Another key aspect of the European “EU Inc.” initiative is access to financing and capital markets through the simplification of share transfer procedures and the elimination of intermediaries, which could facilitate investment; however, all of this would only be possible if the system is implemented uniformly. Furthermore, the ability to work entirely remotely, without border restrictions, could transform how teams and companies are organized, because in a globalized economy, flexibility becomes an essential competitive advantage. That is why the “EU Inc.” initiative represents more than just an administrative reform, as we can view it as an attempt to redefine how entrepreneurship operates in Europe.
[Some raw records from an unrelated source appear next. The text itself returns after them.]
(* ===== verification/CTypes.v ===== *)
(** * Machine integers, byte order and C strings

    Models the platform layer of [common/types.h] (fixed-width integers and the
    byte-order macros over [htons]/[htonl]) and [common/string_utils.h].

    - A [uintN_t] is a [Z]; [wrap N] is its truncation, [sint N] the signed
      reading of the same bits.
    - The host is little-endian: [to_le n v] is the [n]-byte object
      representation of [v], [of_le] reads it back, and [to_be] is network
      order.
    - A [char] array is the list of its bytes, and a [char *] the list it points
      to; the C string it holds ends at the first zero byte ([cstr]). *)

From S2P Require Import Prelude.

(** ** Fixed-width integers *)

(** Conversion to an unsigned type of [w] bits. *)
Definition wrap (w x : Z) : Z := x mod 2 ^ w.

(** Two's-complement reading of the low [w] bits. *)
Definition sint (w x : Z) : Z :=
  let y := wrap w x in if y <? 2 ^ (w - 1) then y else y - 2 ^ w.

Definition is_u (w x : Z) : Prop := 0 <= x < 2 ^ w.

(** ** Object representation and byte order *)

Fixpoint to_le (n : nat) (v : Z) : bytes :=
  match n with
  | O => []
  | S n' => v mod 256 :: to_le n' (v / 256)
  end.

Fixpoint of_le (bs : bytes) : Z :=
  match bs with
  | [] => 0
  | b :: bs' => b + 256 * of_le bs'
  end.

Definition to_be (n : nat) (v : Z) : bytes := reverse (to_le n v).
Definition of_be (bs : bytes) : Z := of_le (reverse bs).

Definition is_byte (b : Z) : Prop := is_u 8 b.

(** Winsock's [htons]/[ntohs] and [htonl]/[ntohl] on a little-endian host: the
    value whose object representation is the argument in network order. *)
Definition htons (x : Z) : Z := of_le (to_be 2 x).
Definition htonl (x : Z) : Z := of_le (to_be 4 x).
Definition ntohs (x : Z) : Z := of_be (to_le 2 x).
Definition ntohl (x : Z) : Z := of_be (to_le 4 x).

(** The macros of types.h. *)
Definition htobe16 (x : Z) : Z := htons x.
Definition htobe32 (x : Z) : Z := htonl x.
Definition be16toh (x : Z) : Z := ntohs x.
Definition be32toh (x : Z) : Z := ntohl x.

Definition htobe64 (x : Z) : Z :=
  Z.lor (wrap 64 (Z.shiftl (htonl (wrap 32 (Z.land x 0xFFFFFFFF))) 32))
        (htonl (wrap 32 (Z.shiftr x 32))).

Definition be64toh (x : Z) : Z :=
  Z.lor (wrap 64 (Z.shiftl (ntohl (wrap 32 (Z.land x 0xFFFFFFFF))) 32))
        (ntohl (wrap 32 (Z.shiftr x 32))).

(** ** C strings *)

(** The characters up to the first NUL. *)
Fixpoint cstr (a : bytes) : bytes :=
  match a with
  | [] => []
  | c :: a' => if c =? 0 then [] else c :: cstr a'
  end.

(** [s[i]], reading the terminator past the last character. *)
Definition char_at (s : bytes) (i : nat) : Z := default 0 (s !! i).

Definition strlen (s : bytes) : Z := Z.of_nat (length (cstr s)).

(** [strcmp(a, b) == 0]. *)
Definition streq (a b : bytes) : bool := bool_decide (cstr a = cstr b).

(** [strncmp(a, b, n) == 0]. *)
Definition strneq (a b : bytes) (n : nat) : bool :=
  bool_decide (take n (cstr a) = take n (cstr b)).

(** The standard [strncpy(dst, src, n)]: pads with zeros up to [n], and does not
    terminate [dst] when [src] has [n] characters or more. *)
Definition strncpy (dst src : bytes) (n : nat) : bytes :=
  take n (cstr src ++ replicate n 0) ++ drop n dst.

(** [str_copy]: the [for] loop from index [i] with [n] iterations left. *)
Fixpoint str_copy_loop (n : nat) (i : nat) (dst src : bytes) : nat * bytes :=
  match n with
  | O => (i, dst)
  | S n' =>
      if char_at src i =? 0 then (i, dst)
      else str_copy_loop n' (S i) (<[i := char_at src i]> dst) src
  end.

Definition str_copy (dst src : bytes) (dst_size : nat) : bytes :=
  return_if Nat.eqb dst_size 0 with dst ;;
  let '(i, dst) := str_copy_loop (dst_size - 1) 0 dst src in
  <[i := 0]> dst.

(** [str_copy] into an array of [n] bytes, as the string it leaves
    ([cstr_str_copy]). *)
Definition copy_str (src : bytes) (n : nat) : bytes := take (n - 1) (cstr src).

(** ** Lemmas: fixed-width integers *)

Lemma wrap_small w x : is_u w x -> wrap w x = x.
Proof. intros [? ?]. by apply Z.mod_small. Qed.

Lemma is_u_wrap w x : 0 <= w -> is_u w (wrap w x).
Proof. intros Hw. apply Z.mod_pos_bound. by apply Z.pow_pos_nonneg. Qed.

Lemma sint_range w x : 0 < w -> - 2 ^ (w - 1) <= sint w x < 2 ^ (w - 1).
Proof.
  intros Hw. unfold sint.
  assert (2 ^ w = 2 * 2 ^ (w - 1)) as E by (rewrite <-Z.pow_succ_r by lia; f_equal; lia).
  destruct (is_u_wrap w x) as [H1 H2]; [lia|].
  destruct (wrap w x <? 2 ^ (w - 1)) eqn:E'; bool_to_prop; lia.
Qed.

Lemma wrap_sint w x : 0 < w -> wrap w (sint w x) = wrap w x.
Proof.
  intros Hw. unfold sint. destruct (_ <? _); unfold wrap.
  - by rewrite Z.mod_mod by (apply Z.pow_nonzero; lia).
  - replace (x mod 2 ^ w - 2 ^ w) with (x mod 2 ^ w + (-1) * 2 ^ w) by lia.
    rewrite Z.mod_add by (apply Z.pow_nonzero; lia).
    by rewrite Z.mod_mod by (apply Z.pow_nonzero; lia).
Qed.

Lemma sint_small w x : 0 < w -> - 2 ^ (w - 1) <= x < 2 ^ (w - 1) -> sint w (wrap w x) = x.
Proof.
  intros Hw Hx. unfold sint, wrap.
  assert (2 ^ w = 2 * 2 ^ (w - 1)) as E by (rewrite <-Z.pow_succ_r by lia; f_equal; lia).
  rewrite Z.mod_mod by (apply Z.pow_nonzero; lia).
  destruct (decide (0 <= x)).
  - rewrite Z.mod_small by lia. destruct (_ <? _) eqn:F; bool_to_prop; lia.
  - assert (x mod 2 ^ w = x + 2 ^ w) as ->.
    { symmetry. apply Z.mod_unique_pos with (-1); lia. }
    destruct (_ <? _) eqn:F; bool_to_prop; lia.
Qed.

#[export] Hint Rewrite wrap_small using done : usbip.
#[export] Hint Resolve is_u_wrap : usbip.

(** ** Lemmas: byte order *)

Lemma length_to_le n v : length (to_le n v) = n.
Proof. revert v. induction n; intros; simpl; auto. Qed.

Lemma length_to_be n v : length (to_be n v) = n.
Proof. unfold to_be. by rewrite length_reverse, length_to_le. Qed.

Lemma to_le_bytes n v : Forall is_byte (to_le n v).
Proof.
  revert v. induction n as [|n IH]; intros; simpl; constructor; [|done].
  apply Z.mod_pos_bound. lia.
Qed.

Lemma to_be_bytes n v : Forall is_byte (to_be n v).
Proof. unfold to_be. rewrite Forall_reverse. apply to_le_bytes. Qed.

Lemma pow256 (n : nat) : 2 ^ (8 * Z.of_nat (S n)) = 256 * 2 ^ (8 * Z.of_nat n).
Proof.
  replace (8 * Z.of_nat (S n)) with (8 + 8 * Z.of_nat n) by lia.
  by rewrite Z.pow_add_r by lia.
Qed.

Lemma of_to_le n v : of_le (to_le n v) = wrap (8 * Z.of_nat n) v.
Proof.
  revert v. induction n as [|n IH]; intros v.
  - unfold wrap. simpl. by rewrite Z.mod_1_r.
  - cbn [to_le of_le]. rewrite IH. unfold wrap. rewrite pow256.
    assert (0 < 2 ^ (8 * Z.of_nat n)) by (apply Z.pow_pos_nonneg; lia).
    rewrite (Z.rem_mul_r v 256) by lia. lia.
Qed.

Lemma of_le_range bs :
  Forall is_byte bs -> is_u (8 * Z.of_nat (length bs)) (of_le bs).
Proof.
  unfold is_u. induction 1 as [|b bs [Hb1 Hb2] _ IH]; [done|].
  cbn [of_le length]. rewrite pow256. lia.
Qed.

Lemma to_of_le bs : Forall is_byte bs -> to_le (length bs) (of_le bs) = bs.
Proof.
  induction 1 as [|b bs [Hb1 Hb2] _ IH]; [done|].
  cbn [of_le length to_le]. f_equal.
  - rewrite (Z.mul_comm 256), Z.mod_add by lia. by apply Z.mod_small.
  - rewrite (Z.mul_comm 256), Z.div_add by lia.
    by rewrite Z.div_small, Z.add_0_l.
Qed.

Lemma to_of_le_n n bs : Forall is_byte bs -> length bs = n -> to_le n (of_le bs) = bs.
Proof. intros ? <-. by apply to_of_le. Qed.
However, like any ambitious project, the success of the “EU Inc.” initiative will depend not only on vision but also on execution, and if it succeeds in delivering simplicity, predictability, and efficiency, it could become a widely adopted standard. Otherwise, it risks remaining merely a theoretical option in an economic landscape that remains fragmented. That is why we can say that, through the “EU Inc.” project, Europe is at a decisive moment, and the choice is not between change and stagnation, but between profound reform and incomplete reform which is why the response to this challenge will define the future of European entrepreneurship for decades to come.